Assignment >> In the records below, find the line that contains "Z.of_nat (size st')" and the line that contains "(** C2, as stated, fails: the", then retype exactly those two lines and every line between them.

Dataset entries
::::
(** No replacement character equals the character it replaces. *)
Lemma replacement_differs c r : r ∈ replacements (lower_char c) -> r <> c.
Proof.
  intros Hr ->.
  destruct c as [[] [] [] [] [] [] [] []]; vm_compute in Hr;
    repeat (apply elem_of_cons in Hr as [Hr|Hr]; [discriminate Hr|]);
    by apply elem_of_nil in Hr.
Qed.

(** Every string built for a word is the word with one character replaced
    by a replacement of its lower-case form. *)
Lemma leet_variants_single word w :
  w ∈ leet_variants word ->
  exists i c r, chars word !! i = Some c
                /\ r ∈ replacements (lower_char c)
                /\ w = join (<[i:=r]> (chars word)).
Proof.
  unfold leet_variants.
  destruct (_ && _); [|by intros ?%elem_of_nil].
  intros (r & (combo & (p & (x & Hw & Hx)%list_elem_of_bind
    & Hp)%list_elem_of_bind & Hcombo)%list_elem_of_bind & _)%list_elem_of_bind.
  apply list_elem_of_singleton in Hw as ->.
  pose proof (combinations_elem _ _ _ _ Hcombo Hp) as Hpos.
  apply leet_positions_sound in Hpos as (c & Hc & Hp2 & _).
  exists p.1, c, x. rewrite Hp2 in Hx. done.
Qed.

Lemma leet_new_words_spec st w :
  w ∈ leet_new_words st <-> exists word, word ∈ st /\ w ∈ leet_variants word.
Proof.
  unfold leet_new_words. rewrite elem_of_list_to_set, list_elem_of_bind.
  split; intros (word & H1 & H2); exists word.
  - by rewrite elem_of_elements in H2.
  - by rewrite elem_of_elements.
Qed.

(** On ASCII text: what [apply_leetspeak] puts into the store
    ([new_words]) are strings obtained from a word of the store at call
    time by replacing the character at exactly one position with a
    replacement that the table lists for its lower-case form: the variant
    has the length of the word, differs from it at that position, and
    agrees with it at every other position. *)
Lemma leetspeak_single_substitution (st : store) :
  (apply_leetspeak st).1 = st ∪ leet_new_words st
  /\ forall w, w ∈ leet_new_words st ->
       exists word i c r,
         word ∈ st
         /\ chars word !! i = Some c
         /\ r ∈ replacements (lower_char c)
         /\ chars w = <[i:=r]> (chars word)
         /\ String.length w = String.length word
         /\ chars w !! i = Some r /\ r <> c
         /\ forall j, j <> i -> chars w !! j = chars word !! j.
Proof.
  split; [done|].
  intros w (word & Hword & Hw)%leet_new_words_spec.
  apply leet_variants_single in Hw as (i & c & r & Hc & Hr & ->).
  exists word, i, c, r. rewrite chars_join.
  split_and!; [done..| | | |].
  - by rewrite length_join, length_insert, length_chars.
  - apply list_lookup_insert_eq. by eapply lookup_lt_Some.
  - by apply replacement_differs.
  - intros j Hj. by apply list_lookup_insert_ne.
Qed.

(** C1: on the store holding ["as"] (two positions, [a] and [s]),
    [apply_leetspeak] adds the four single-position variants only.  The
    strings with both positions replaced, which the subsets of size 2
    stand for, are not added: the inner loops restart from the unchanged
    copy [new_word] for each replacement. *)
Theorem apply_leetspeak_pair_missing :
  elements (apply_leetspeak {["as"]}).1 = ["as"; "a5"; "a$"; "4s"; "@s"]
  /\ "45" ∈ simultaneous_variants "as"
  /\ ("45" ∉ (apply_leetspeak {["as"]}).1)
  /\ (forall w, w ∈ ["45"; "4$"; "@5"; "@$"] ->
                w ∉ (apply_leetspeak {["as"]}).1).
Proof.
  assert (elements (apply_leetspeak {["as"]}).1
          = ["as"; "a5"; "a$"; "4s"; "@s"]) as He by (by vm_compute).
  assert (forall w, w ∈ ["45"; "4$"; "@5"; "@$"] ->
                    w ∉ (apply_leetspeak {["as"]}).1) as Hnot.
  { intros w Hw Hin. apply elem_of_elements in Hin. rewrite He in Hin.
    repeat (apply elem_of_cons in Hw as [->|Hw];
            [repeat (apply elem_of_cons in Hin as [Hin|Hin];
                     [discriminate Hin|]);
             by apply elem_of_nil in Hin|]).
    by apply elem_of_nil in Hw. }
  split_and!; [exact He | vm_compute; repeat constructor | | exact Hnot].
  apply Hnot. left.
Qed.

(** C3: on the store holding ["a"] and ["4"], [apply_leetspeak] builds the
    variants ["4"] and ["@"] and reports 2, although only ["@"] is new:
    the store grows by 1.  In general the report is the size of
    [new_words], the growth the number of its elements that the store did
    not hold. *)
Theorem apply_leetspeak_reports_generated :
  let st : store := {["a"; "4"]} in
  (apply_leetspeak st).2 = 2
  /\ Z.of_nat (size (apply_leetspeak st).1) - Z.of_nat (size st) = 1
  /\ elements (apply_leetspeak st).1 = ["a"; "4"; "@"]
  /\ (forall st' : store,
        (apply_leetspeak st').2 = Z.of_nat (size (leet_new_words st'))
        /\ Z.of_nat (size (apply_leetspeak st').1) - Z.of_nat (size st')
           = Z.of_nat (size (leet_new_words st' ∖ st'))).
Proof.
  split_and!; [by vm_compute..|].
  intros st'. split; [done|].
  unfold apply_leetspeak; simpl. rewrite size_union_alt. lia.
Qed.

(** C8: every generator and transform leaves in the store whatever it
    held before the call. *)
Theorem generation_is_additive (st : store) :
  (forall pattern count,
     st ⊆ gs_wordlist (generate_from_pattern pattern count st))
  /\ (forall charset min_len max_len count,
     st ⊆ gs_wordlist (generate_from_charset charset min_len max_len count st).1)
  /\ (forall name phone dob father_name mother_name place,
     st ⊆ (add_personal_info_combinations
             name phone dob father_name mother_name place st).1)
  /\ st ⊆ (apply_leetspeak st).1
  /\ (forall prefix suffix, st ⊆ (apply_prefix_suffix prefix suffix st).1).
Proof.
  split_and!.
  - intros pattern count. apply records_subset. unfold generate_from_pattern.
    destruct (parse_pattern (chars pattern));
      [apply gen_start_records | apply gen_loop_records, gen_start_records].
  - intros charset min_len max_len count. apply records_subset.
    apply charset_loop_records, gen_start_records.
  - intros name phone dob father_name mother_name place.
    unfold add_personal_info_combinations; simpl.
    etrans; [apply (foldl_subset
                      (add_word_combinations (dob_variants_of dob)
                                             (phone_variants_of phone))
                      (base_words_of name father_name mother_name place));
             intros; apply add_word_combinations_subset|].
    match goal with |- context [if ?b then _ else _] => destruct b end;
      [apply add_all_subset | done].
  - unfold apply_leetspeak; simpl. set_solver.
  - intros prefix suffix. unfold apply_prefix_suffix.
    destruct (_ && _); simpl; set_solver.
Qed.

(** ** [add_personal_info_combinations] *)

(** C2, as stated, fails: the fourth form of a name is [name.capitalize()],
    which lower-cases the rest of the name.  For ["aLeX"] the base words
    are ["aLeX"], ["alex"], ["ALEX"], ["Alex"]; the form ["ALeX"] with the
    rest unchanged is not among them. *)
Lemma base_words_title_counterexample :
  ~ (forall name : string, nonempty name = true ->
       title_keep_rest name ∈ base_words_of (Some name) None None None).
Proof.
  intros H. specialize (H "aLeX" eq_refl). vm_compute in H.
  repeat (apply elem_of_cons in H as [H|H]; [discriminate H|]).
  by apply elem_of_nil in H.
Qed.

(** C2 (amended): a non-empty [name] (and likewise [place]) gives the base
    words original, lower-cased, upper-cased and capitalized; a non-empty
    father or mother name gives original, lower-cased and capitalized, no
    upper-cased form.  The capitalized form is the same for all four
    fields: first character upper-cased, every other character
    lower-cased.  The base-word list is the concatenation of the four
    fields' lists, in the order name, father, mother, place. *)
Theorem base_words_forms (n : string) :
  nonempty n = true ->
  base_words_of (Some n) None None None = [n; lower n; upper n; capitalize n]
  /\ base_words_of None None None (Some n)
     = [n; lower n; upper n; capitalize n]
  /\ base_words_of None (Some n) None None = [n; lower n; capitalize n]
  /\ base_words_of None None (Some n) None = [n; lower n; capitalize n]
  /\ (exists c r, n = String c r
                  /\ capitalize n = String (upper_char c) (lower r))
  /\ (forall name father_name mother_name place,
        base_words_of name father_name mother_name place
        = base_words_of name None None None
          ++ base_words_of None father_name None None
          ++ base_words_of None None mother_name None
          ++ base_words_of None None None place).
Proof.
  intros Hn. unfold base_words_of, when_given. rewrite Hn. simpl.
  split_and!; [done..| |].
  - destruct n as [|c r]; [discriminate Hn | by exists c, r].
  - intros. by rewrite !app_nil_r.
Qed.

(** The base words of the name ["aLeX"]. *)
Lemma base_words_forms_witness :
  nonempty "aLeX" = true
  /\ base_words_of (Some "aLeX") None None None
     = ["aLeX"; "alex"; "ALEX"; "Alex"].
Proof.
  split; [reflexivity|]. exact (proj1 (base_words_forms "aLeX" eq_refl)).
Defined.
::::
Solved exercise >>
        /\ Z.of_nat (size (apply_leetspeak st').1) - Z.of_nat (size st')
           = Z.of_nat (size (leet_new_words st' ∖ st'))).
Proof.
  split_and!; [by vm_compute..|].
  intros st'. split; [done|].
  unfold apply_leetspeak; simpl. rewrite size_union_alt. lia.
Qed.

(** C8: every generator and transform leaves in the store whatever it
    held before the call. *)
Theorem generation_is_additive (st : store) :
  (forall pattern count,
     st ⊆ gs_wordlist (generate_from_pattern pattern count st))
  /\ (forall charset min_len max_len count,
     st ⊆ gs_wordlist (generate_from_charset charset min_len max_len count st).1)
  /\ (forall name phone dob father_name mother_name place,
     st ⊆ (add_personal_info_combinations
             name phone dob father_name mother_name place st).1)
  /\ st ⊆ (apply_leetspeak st).1
  /\ (forall prefix suffix, st ⊆ (apply_prefix_suffix prefix suffix st).1).
Proof.
  split_and!.
  - intros pattern count. apply records_subset. unfold generate_from_pattern.
    destruct (parse_pattern (chars pattern));
      [apply gen_start_records | apply gen_loop_records, gen_start_records].
  - intros charset min_len max_len count. apply records_subset.
    apply charset_loop_records, gen_start_records.
  - intros name phone dob father_name mother_name place.
    unfold add_personal_info_combinations; simpl.
    etrans; [apply (foldl_subset
                      (add_word_combinations (dob_variants_of dob)
                                             (phone_variants_of phone))
                      (base_words_of name father_name mother_name place));
             intros; apply add_word_combinations_subset|].
    match goal with |- context [if ?b then _ else _] => destruct b end;
      [apply add_all_subset | done].
  - unfold apply_leetspeak; simpl. set_solver.
  - intros prefix suffix. unfold apply_prefix_suffix.
    destruct (_ && _); simpl; set_solver.
Qed.

(** ** [add_personal_info_combinations] *)

(** C2, as stated, fails: the fourth form of a name is [name.capitalize()],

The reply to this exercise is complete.